• [TASK OBJECTIVE] Below are lines of data; restate word for word those running from the line containing "(** One iteration" to the line containing "getCurrentStateKeyDuration d +", inclusive, and no others.

[Collected data entries]
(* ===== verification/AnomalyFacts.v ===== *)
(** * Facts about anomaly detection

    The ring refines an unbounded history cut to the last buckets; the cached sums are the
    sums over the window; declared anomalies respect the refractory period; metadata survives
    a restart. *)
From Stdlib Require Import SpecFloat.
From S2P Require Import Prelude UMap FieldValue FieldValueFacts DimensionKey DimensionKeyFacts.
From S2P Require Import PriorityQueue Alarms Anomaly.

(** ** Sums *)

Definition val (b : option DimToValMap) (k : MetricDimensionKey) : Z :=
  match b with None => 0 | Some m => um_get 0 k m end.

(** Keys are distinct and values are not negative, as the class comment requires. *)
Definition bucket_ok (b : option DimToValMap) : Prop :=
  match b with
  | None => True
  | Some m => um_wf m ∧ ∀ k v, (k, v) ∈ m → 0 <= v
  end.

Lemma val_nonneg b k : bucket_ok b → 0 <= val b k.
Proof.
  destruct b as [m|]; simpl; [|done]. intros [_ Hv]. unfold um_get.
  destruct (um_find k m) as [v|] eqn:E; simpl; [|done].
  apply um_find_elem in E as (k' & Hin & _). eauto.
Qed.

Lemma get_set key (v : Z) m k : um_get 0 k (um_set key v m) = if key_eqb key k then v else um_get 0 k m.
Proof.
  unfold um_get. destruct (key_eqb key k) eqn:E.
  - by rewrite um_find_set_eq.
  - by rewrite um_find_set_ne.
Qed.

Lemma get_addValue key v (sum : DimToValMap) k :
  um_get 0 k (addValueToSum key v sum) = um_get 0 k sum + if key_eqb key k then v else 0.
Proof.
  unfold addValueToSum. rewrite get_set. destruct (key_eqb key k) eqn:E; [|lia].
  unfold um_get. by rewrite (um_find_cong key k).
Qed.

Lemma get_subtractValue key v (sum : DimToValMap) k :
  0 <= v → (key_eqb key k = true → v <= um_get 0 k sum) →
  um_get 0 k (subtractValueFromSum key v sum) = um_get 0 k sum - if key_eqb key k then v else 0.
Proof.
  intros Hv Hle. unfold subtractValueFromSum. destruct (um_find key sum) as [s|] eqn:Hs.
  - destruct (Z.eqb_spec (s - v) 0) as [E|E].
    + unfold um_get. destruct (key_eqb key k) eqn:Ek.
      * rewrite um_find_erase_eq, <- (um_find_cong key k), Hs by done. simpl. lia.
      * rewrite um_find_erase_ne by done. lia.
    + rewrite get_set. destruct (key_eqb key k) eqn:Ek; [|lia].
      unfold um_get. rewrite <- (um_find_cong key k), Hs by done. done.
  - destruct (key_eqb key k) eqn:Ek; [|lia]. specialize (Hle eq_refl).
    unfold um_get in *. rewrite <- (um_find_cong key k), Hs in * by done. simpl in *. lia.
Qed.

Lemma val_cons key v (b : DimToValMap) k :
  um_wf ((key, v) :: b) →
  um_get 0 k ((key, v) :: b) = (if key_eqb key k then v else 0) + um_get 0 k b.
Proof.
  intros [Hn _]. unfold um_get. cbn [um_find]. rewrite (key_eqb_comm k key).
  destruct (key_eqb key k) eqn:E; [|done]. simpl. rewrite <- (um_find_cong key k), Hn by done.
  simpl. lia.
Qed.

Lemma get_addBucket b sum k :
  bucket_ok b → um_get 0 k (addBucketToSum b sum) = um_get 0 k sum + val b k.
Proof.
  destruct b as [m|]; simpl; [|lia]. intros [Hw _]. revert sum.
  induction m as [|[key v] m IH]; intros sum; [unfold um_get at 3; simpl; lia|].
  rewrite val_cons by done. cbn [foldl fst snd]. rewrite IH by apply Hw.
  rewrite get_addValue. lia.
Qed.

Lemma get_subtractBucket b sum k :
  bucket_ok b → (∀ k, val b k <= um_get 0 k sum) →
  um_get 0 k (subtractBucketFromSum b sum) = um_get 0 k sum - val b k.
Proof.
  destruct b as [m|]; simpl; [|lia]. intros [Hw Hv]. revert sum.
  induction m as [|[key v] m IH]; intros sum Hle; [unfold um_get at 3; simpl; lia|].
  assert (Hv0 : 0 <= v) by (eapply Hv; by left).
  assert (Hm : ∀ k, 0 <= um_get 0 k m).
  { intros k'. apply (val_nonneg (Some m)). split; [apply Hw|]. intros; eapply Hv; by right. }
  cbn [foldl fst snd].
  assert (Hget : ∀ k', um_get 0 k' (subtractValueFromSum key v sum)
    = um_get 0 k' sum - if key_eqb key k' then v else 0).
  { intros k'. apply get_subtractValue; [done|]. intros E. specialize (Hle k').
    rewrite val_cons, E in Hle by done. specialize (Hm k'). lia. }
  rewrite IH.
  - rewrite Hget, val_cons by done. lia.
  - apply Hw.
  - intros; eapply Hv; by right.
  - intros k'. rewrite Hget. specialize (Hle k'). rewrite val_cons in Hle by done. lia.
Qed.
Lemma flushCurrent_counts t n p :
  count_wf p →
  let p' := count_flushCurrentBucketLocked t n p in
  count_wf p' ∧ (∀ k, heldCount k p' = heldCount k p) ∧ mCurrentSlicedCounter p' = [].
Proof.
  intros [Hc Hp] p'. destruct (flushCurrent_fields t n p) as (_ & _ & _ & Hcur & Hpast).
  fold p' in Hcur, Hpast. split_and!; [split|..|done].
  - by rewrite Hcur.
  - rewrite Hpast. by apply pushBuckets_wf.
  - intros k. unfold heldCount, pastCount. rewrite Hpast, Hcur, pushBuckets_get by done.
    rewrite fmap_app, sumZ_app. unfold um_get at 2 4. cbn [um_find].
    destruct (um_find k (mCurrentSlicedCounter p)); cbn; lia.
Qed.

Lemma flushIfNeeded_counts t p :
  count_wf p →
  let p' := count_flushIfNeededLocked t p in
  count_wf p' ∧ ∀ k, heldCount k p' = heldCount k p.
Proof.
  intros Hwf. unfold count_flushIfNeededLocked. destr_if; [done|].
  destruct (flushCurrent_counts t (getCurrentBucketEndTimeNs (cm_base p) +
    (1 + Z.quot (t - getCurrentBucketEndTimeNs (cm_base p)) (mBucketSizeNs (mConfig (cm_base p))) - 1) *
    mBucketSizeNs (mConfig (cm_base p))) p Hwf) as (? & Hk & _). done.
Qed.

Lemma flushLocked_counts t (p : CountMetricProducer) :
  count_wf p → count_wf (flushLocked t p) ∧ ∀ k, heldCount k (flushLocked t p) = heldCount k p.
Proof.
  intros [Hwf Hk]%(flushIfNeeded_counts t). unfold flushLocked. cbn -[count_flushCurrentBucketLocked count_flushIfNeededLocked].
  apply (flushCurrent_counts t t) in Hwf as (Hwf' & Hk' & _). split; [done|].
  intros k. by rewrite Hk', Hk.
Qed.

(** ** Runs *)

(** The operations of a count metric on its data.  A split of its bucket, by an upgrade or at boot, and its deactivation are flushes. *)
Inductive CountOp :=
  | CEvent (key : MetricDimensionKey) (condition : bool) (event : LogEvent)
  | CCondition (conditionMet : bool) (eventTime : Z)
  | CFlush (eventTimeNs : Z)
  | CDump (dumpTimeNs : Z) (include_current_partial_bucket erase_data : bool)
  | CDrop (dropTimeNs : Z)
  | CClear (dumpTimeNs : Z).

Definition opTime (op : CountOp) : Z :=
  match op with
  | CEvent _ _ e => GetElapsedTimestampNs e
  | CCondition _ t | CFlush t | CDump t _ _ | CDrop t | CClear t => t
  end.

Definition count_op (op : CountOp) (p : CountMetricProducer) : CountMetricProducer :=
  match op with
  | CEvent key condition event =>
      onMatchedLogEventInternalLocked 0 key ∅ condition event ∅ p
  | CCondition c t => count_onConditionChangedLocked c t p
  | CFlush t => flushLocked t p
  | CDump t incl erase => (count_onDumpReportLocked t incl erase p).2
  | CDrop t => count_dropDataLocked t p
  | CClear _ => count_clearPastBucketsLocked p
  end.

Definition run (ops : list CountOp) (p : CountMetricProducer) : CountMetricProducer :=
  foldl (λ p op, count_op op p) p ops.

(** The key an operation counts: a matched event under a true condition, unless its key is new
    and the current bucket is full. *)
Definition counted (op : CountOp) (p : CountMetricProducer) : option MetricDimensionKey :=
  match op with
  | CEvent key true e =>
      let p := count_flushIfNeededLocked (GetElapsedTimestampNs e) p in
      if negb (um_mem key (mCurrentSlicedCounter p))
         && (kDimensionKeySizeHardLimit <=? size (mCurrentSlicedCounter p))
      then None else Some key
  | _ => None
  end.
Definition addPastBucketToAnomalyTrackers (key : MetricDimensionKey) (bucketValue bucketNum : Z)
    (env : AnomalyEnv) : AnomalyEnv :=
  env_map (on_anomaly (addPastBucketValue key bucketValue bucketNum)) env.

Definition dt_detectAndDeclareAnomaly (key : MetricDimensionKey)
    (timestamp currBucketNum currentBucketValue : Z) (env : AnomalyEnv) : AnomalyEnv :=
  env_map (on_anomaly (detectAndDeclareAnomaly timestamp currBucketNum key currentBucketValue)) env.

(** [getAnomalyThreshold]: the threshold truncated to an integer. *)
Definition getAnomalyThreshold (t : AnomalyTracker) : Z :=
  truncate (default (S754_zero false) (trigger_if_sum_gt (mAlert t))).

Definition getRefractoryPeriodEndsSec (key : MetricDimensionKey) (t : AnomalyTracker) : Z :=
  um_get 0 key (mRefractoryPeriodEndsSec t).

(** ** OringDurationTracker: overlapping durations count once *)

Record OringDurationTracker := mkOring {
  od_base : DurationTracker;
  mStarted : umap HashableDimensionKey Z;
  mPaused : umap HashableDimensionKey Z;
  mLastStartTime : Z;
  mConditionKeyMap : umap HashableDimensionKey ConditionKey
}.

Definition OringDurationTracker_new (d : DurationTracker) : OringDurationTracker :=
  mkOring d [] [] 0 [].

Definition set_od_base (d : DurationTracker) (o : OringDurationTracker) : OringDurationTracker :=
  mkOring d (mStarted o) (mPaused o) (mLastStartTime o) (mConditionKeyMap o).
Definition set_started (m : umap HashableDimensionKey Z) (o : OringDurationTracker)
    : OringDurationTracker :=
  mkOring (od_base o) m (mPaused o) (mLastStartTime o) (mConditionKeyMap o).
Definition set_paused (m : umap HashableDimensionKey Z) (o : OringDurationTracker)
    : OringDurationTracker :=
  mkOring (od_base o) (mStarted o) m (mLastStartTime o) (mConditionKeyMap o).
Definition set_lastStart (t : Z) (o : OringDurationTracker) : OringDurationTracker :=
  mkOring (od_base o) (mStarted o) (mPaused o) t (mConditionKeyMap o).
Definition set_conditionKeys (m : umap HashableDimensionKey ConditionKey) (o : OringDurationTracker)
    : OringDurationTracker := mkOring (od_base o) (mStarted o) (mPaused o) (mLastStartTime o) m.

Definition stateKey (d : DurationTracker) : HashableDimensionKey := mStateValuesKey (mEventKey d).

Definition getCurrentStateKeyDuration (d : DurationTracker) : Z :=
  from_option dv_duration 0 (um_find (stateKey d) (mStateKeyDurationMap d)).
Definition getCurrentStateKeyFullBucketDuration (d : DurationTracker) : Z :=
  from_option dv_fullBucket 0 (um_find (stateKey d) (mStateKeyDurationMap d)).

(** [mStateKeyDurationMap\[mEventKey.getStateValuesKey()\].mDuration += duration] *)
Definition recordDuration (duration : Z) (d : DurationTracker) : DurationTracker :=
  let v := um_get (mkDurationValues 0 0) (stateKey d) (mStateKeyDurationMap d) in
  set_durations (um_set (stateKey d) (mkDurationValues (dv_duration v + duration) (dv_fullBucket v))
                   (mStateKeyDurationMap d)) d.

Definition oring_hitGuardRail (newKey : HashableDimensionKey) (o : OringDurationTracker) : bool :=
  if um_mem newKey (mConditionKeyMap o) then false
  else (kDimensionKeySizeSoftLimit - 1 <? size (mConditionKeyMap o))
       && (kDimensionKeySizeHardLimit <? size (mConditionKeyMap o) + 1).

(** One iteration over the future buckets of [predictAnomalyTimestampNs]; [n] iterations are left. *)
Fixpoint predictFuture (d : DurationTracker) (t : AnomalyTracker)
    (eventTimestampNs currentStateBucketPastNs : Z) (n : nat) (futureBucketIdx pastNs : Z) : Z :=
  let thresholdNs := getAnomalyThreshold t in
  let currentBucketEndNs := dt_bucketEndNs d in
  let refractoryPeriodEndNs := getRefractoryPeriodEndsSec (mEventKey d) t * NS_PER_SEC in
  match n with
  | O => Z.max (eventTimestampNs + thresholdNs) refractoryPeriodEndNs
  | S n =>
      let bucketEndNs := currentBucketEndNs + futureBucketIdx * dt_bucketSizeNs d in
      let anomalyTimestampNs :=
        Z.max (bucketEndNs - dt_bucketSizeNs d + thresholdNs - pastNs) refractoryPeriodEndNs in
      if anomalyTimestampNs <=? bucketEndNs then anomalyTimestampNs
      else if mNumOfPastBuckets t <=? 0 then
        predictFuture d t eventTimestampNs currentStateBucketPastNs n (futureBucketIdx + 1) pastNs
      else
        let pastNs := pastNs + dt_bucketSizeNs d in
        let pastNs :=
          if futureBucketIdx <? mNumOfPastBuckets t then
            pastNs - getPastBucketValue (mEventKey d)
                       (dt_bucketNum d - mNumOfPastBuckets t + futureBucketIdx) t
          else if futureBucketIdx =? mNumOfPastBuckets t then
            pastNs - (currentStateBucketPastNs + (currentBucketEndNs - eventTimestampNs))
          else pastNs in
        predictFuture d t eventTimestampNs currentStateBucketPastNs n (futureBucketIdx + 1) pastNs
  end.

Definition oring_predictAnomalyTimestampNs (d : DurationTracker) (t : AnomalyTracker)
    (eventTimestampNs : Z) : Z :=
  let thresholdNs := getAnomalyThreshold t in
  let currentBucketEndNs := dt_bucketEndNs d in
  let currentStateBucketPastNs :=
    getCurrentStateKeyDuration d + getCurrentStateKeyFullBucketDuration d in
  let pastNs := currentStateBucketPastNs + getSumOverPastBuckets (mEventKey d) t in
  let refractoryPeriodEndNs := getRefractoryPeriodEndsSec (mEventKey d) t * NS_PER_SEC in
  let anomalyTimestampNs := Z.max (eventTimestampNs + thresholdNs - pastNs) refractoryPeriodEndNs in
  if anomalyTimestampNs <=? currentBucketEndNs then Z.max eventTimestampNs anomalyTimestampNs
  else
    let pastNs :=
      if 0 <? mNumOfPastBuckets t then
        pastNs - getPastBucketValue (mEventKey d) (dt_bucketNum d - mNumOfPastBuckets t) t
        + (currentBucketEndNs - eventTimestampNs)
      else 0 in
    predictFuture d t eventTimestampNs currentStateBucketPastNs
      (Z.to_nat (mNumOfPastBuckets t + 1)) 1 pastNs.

• [ANSWER TO THIS EXERCISE]
(** One iteration over the future buckets of [predictAnomalyTimestampNs]; [n] iterations are left. *)
Fixpoint predictFuture (d : DurationTracker) (t : AnomalyTracker)
    (eventTimestampNs currentStateBucketPastNs : Z) (n : nat) (futureBucketIdx pastNs : Z) : Z :=
  let thresholdNs := getAnomalyThreshold t in
  let currentBucketEndNs := dt_bucketEndNs d in
  let refractoryPeriodEndNs := getRefractoryPeriodEndsSec (mEventKey d) t * NS_PER_SEC in
  match n with
  | O => Z.max (eventTimestampNs + thresholdNs) refractoryPeriodEndNs
  | S n =>
      let bucketEndNs := currentBucketEndNs + futureBucketIdx * dt_bucketSizeNs d in
      let anomalyTimestampNs :=
        Z.max (bucketEndNs - dt_bucketSizeNs d + thresholdNs - pastNs) refractoryPeriodEndNs in
      if anomalyTimestampNs <=? bucketEndNs then anomalyTimestampNs
      else if mNumOfPastBuckets t <=? 0 then
        predictFuture d t eventTimestampNs currentStateBucketPastNs n (futureBucketIdx + 1) pastNs
      else
        let pastNs := pastNs + dt_bucketSizeNs d in
        let pastNs :=
          if futureBucketIdx <? mNumOfPastBuckets t then
            pastNs - getPastBucketValue (mEventKey d)
                       (dt_bucketNum d - mNumOfPastBuckets t + futureBucketIdx) t
          else if futureBucketIdx =? mNumOfPastBuckets t then
            pastNs - (currentStateBucketPastNs + (currentBucketEndNs - eventTimestampNs))
          else pastNs in
        predictFuture d t eventTimestampNs currentStateBucketPastNs n (futureBucketIdx + 1) pastNs
  end.

Definition oring_predictAnomalyTimestampNs (d : DurationTracker) (t : AnomalyTracker)
    (eventTimestampNs : Z) : Z :=
  let thresholdNs := getAnomalyThreshold t in
  let currentBucketEndNs := dt_bucketEndNs d in
  let currentStateBucketPastNs :=
    getCurrentStateKeyDuration d + getCurrentStateKeyFullBucketDuration d in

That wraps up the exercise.